Records:
== Segment start ==

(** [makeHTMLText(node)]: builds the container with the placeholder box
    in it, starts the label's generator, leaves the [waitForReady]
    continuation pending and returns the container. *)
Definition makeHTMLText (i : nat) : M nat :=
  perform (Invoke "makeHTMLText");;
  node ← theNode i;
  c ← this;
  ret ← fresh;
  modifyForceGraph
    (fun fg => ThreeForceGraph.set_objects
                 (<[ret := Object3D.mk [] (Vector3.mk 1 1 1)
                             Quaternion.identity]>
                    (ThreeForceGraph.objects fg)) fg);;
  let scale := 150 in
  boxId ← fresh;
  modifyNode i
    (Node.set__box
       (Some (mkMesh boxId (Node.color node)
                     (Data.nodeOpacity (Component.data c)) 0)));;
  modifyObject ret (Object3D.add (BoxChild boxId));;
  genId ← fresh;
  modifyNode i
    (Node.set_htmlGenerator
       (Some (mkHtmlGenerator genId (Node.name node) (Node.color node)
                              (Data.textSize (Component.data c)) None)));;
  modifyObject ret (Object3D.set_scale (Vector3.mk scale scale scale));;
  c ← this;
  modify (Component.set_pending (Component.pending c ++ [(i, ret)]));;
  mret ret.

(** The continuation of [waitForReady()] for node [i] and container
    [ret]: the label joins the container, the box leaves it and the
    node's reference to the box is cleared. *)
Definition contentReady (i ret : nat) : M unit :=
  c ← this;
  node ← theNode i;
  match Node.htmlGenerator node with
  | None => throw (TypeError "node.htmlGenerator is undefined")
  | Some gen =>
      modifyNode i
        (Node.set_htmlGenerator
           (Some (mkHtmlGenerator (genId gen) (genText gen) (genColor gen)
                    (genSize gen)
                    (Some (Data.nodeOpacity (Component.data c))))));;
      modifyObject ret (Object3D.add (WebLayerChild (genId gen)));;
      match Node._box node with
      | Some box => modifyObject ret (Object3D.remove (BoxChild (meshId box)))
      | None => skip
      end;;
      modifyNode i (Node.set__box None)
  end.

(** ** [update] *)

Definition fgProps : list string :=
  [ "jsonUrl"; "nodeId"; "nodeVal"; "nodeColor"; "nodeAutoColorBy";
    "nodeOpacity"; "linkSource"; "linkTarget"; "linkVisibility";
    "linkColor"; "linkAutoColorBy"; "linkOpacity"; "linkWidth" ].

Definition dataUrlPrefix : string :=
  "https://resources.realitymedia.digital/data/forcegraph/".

== Segment end ==
== Segment start ==

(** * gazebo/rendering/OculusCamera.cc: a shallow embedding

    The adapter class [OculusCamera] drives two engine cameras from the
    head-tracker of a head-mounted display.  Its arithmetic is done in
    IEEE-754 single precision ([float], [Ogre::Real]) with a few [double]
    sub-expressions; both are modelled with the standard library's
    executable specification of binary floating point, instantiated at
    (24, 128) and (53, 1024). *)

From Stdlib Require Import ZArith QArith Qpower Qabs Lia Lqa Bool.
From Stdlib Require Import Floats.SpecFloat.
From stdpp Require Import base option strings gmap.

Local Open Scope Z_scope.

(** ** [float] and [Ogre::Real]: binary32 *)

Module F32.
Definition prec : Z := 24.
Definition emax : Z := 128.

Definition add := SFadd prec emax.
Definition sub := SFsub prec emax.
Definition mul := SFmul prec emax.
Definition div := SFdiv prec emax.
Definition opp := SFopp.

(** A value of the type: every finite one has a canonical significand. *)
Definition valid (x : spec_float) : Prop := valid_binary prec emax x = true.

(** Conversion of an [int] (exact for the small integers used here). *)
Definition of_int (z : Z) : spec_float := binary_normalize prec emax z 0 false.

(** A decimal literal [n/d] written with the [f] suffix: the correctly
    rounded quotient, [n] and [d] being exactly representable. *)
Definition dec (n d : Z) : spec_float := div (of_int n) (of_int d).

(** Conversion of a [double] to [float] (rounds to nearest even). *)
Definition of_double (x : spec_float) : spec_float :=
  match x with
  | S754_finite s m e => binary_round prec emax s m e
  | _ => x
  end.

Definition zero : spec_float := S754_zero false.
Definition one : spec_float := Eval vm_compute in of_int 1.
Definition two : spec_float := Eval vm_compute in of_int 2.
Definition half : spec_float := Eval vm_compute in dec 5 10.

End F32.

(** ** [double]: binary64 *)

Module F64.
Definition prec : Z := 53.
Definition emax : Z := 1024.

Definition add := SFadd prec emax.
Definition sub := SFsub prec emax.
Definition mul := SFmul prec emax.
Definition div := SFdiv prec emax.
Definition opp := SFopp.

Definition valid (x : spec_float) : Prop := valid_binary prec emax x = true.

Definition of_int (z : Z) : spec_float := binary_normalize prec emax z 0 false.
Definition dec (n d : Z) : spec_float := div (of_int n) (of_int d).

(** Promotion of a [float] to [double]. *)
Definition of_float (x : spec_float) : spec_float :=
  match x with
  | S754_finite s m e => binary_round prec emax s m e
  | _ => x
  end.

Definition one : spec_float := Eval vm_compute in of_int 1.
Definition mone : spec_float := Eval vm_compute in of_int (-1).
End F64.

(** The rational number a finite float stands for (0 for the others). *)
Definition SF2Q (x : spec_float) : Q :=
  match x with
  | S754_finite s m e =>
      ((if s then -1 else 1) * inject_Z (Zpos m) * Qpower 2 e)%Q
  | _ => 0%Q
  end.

== Segment end ==

Problem requirements:
Search the listing above for the string "label". Copy every line that contains it.

Your response:
    in it, starts the label's generator, leaves the [waitForReady]
    [ret]: the label joins the container, the box leaves it and the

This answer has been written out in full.